* **YOUR TASK**
Go through the data and count each line that has the string "specialize". Give that count alone.

━━━━━━━━━━

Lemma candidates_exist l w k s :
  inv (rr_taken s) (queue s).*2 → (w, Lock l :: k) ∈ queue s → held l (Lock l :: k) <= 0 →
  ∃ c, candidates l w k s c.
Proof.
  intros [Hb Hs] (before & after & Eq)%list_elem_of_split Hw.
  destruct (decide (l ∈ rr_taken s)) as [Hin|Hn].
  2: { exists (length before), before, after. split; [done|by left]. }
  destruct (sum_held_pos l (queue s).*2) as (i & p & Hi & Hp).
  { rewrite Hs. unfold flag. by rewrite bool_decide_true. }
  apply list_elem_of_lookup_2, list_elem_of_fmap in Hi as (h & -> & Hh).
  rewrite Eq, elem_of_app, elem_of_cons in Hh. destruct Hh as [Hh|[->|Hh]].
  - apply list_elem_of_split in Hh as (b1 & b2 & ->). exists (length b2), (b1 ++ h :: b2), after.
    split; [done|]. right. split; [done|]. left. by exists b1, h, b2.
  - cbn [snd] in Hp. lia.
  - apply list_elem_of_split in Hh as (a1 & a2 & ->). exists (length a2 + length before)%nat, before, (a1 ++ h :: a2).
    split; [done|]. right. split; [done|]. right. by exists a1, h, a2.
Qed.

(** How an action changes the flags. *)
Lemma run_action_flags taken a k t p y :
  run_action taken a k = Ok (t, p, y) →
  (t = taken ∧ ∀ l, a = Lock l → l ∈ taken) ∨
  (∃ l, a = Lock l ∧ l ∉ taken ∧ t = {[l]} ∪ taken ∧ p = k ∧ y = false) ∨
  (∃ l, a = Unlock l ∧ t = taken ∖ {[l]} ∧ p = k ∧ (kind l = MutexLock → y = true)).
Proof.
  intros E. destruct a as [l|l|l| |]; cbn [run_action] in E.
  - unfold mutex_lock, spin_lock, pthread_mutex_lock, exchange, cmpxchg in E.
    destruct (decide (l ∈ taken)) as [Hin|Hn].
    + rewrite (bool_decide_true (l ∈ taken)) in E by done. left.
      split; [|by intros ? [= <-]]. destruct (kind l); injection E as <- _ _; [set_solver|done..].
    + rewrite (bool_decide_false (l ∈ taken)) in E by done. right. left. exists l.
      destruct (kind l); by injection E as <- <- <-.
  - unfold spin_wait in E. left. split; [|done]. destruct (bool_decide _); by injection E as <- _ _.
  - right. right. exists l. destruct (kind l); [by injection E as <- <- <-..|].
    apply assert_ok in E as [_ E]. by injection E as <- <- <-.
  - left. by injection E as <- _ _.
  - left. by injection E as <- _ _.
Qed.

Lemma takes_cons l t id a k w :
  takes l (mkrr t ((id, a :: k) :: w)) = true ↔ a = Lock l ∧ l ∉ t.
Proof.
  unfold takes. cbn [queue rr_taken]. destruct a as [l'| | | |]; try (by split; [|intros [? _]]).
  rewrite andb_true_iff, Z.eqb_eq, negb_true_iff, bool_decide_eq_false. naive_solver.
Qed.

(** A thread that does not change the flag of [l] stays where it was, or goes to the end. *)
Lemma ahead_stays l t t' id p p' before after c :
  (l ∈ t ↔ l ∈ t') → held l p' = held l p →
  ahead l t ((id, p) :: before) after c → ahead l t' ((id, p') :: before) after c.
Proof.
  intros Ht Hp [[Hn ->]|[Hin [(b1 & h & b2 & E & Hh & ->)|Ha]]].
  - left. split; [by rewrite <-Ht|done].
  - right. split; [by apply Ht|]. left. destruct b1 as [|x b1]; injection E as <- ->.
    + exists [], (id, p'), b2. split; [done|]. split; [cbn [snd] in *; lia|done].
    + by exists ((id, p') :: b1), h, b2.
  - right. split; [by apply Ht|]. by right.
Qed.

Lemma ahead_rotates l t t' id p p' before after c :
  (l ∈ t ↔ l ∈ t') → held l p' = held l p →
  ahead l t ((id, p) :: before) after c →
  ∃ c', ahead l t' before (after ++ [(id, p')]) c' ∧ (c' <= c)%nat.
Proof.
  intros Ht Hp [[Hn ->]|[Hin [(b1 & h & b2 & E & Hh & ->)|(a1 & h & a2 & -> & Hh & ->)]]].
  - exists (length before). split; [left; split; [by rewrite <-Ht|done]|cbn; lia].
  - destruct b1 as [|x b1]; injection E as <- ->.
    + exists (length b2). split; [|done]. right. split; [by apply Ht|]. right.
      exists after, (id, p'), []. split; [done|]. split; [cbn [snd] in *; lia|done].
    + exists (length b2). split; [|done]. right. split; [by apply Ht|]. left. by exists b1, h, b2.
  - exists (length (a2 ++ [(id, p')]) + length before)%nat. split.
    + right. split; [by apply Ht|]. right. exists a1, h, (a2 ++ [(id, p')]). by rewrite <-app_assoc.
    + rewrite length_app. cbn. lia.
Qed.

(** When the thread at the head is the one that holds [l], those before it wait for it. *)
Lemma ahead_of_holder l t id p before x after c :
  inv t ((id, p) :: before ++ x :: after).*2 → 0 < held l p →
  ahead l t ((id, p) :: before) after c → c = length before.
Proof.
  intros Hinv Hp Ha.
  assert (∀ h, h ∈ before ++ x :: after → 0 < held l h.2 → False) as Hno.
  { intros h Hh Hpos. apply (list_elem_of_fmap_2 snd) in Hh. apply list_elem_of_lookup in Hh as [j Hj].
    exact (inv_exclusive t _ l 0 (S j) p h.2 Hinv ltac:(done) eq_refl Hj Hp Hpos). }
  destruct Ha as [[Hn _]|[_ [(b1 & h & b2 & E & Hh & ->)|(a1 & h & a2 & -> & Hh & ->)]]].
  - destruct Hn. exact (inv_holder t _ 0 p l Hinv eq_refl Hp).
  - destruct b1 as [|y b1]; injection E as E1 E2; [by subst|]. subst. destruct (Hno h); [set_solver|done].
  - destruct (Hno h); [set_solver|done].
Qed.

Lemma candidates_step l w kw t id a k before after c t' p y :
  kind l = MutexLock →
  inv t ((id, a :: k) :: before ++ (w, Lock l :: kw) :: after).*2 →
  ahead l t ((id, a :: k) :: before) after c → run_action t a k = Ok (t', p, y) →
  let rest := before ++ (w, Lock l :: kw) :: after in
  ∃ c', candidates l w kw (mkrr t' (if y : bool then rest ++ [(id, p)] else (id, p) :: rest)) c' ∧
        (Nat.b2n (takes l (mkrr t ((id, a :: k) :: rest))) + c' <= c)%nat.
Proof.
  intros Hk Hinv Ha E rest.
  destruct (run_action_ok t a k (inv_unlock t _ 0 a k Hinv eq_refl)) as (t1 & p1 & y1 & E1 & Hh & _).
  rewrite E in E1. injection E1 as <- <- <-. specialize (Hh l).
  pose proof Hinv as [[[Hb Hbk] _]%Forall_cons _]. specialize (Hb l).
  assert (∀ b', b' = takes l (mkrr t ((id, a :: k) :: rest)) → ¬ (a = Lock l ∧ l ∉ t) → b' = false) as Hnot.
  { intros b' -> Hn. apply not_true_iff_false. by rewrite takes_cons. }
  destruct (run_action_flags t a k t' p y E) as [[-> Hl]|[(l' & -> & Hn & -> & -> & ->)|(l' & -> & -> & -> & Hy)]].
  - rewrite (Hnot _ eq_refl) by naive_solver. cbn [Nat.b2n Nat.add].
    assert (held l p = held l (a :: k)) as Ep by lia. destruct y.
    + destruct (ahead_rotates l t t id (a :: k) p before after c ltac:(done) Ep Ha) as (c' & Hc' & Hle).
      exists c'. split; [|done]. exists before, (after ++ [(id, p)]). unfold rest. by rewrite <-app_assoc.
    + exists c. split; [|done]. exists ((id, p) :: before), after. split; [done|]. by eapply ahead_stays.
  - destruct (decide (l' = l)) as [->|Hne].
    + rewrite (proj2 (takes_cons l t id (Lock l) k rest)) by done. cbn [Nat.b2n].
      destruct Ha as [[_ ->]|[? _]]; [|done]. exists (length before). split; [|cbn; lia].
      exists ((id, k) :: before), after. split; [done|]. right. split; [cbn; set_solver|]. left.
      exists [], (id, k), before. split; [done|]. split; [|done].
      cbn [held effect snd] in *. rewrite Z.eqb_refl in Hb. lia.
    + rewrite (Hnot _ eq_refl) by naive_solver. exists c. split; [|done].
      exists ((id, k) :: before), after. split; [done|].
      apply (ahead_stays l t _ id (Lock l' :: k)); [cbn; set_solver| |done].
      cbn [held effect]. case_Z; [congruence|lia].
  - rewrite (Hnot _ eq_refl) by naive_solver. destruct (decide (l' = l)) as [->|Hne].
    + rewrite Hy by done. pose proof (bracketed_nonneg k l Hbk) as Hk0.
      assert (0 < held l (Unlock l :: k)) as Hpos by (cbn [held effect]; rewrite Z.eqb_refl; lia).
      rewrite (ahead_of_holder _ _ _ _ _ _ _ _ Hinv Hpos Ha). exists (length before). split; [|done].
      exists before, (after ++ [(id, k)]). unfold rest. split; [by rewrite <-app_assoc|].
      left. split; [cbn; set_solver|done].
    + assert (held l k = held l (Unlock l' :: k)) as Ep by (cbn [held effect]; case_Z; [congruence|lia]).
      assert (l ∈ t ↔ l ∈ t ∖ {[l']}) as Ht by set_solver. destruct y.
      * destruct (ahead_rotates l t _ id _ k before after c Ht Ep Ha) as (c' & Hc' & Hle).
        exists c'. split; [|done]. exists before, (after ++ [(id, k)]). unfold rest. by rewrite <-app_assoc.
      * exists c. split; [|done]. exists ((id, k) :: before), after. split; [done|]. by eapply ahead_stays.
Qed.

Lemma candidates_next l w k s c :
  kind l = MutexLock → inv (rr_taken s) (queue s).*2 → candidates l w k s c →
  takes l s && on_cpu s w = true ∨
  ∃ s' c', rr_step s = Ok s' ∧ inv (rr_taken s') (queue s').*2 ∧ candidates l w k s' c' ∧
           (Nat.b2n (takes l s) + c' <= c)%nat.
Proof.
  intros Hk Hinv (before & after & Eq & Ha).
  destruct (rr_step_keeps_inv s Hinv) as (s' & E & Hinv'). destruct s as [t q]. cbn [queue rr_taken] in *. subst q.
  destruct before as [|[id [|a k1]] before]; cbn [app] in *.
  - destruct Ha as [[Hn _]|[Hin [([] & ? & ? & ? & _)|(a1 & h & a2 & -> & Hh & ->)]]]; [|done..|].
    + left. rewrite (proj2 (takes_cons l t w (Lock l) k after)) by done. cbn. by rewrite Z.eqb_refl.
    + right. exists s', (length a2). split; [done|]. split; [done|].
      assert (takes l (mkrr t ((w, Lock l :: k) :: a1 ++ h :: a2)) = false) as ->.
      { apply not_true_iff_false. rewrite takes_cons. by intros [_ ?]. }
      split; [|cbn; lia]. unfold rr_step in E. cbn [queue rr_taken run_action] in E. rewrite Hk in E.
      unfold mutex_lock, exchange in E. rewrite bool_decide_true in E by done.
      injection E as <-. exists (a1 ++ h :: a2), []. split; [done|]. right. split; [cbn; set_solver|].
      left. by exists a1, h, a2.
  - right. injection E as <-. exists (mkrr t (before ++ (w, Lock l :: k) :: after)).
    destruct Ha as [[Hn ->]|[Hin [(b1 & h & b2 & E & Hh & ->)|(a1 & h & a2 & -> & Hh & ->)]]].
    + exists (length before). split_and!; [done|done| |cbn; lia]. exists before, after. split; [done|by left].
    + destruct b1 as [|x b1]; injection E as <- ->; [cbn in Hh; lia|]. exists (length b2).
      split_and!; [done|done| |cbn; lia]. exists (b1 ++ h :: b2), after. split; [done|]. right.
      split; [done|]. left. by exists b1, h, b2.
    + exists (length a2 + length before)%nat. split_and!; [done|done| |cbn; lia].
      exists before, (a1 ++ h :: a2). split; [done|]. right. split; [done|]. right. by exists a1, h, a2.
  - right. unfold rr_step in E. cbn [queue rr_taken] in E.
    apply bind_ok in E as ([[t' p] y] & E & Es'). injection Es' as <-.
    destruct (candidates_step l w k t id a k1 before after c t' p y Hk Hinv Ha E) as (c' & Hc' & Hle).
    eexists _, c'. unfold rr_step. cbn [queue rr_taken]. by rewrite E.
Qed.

━━━━━━━━━━

* **YOUR RESPONSE**
2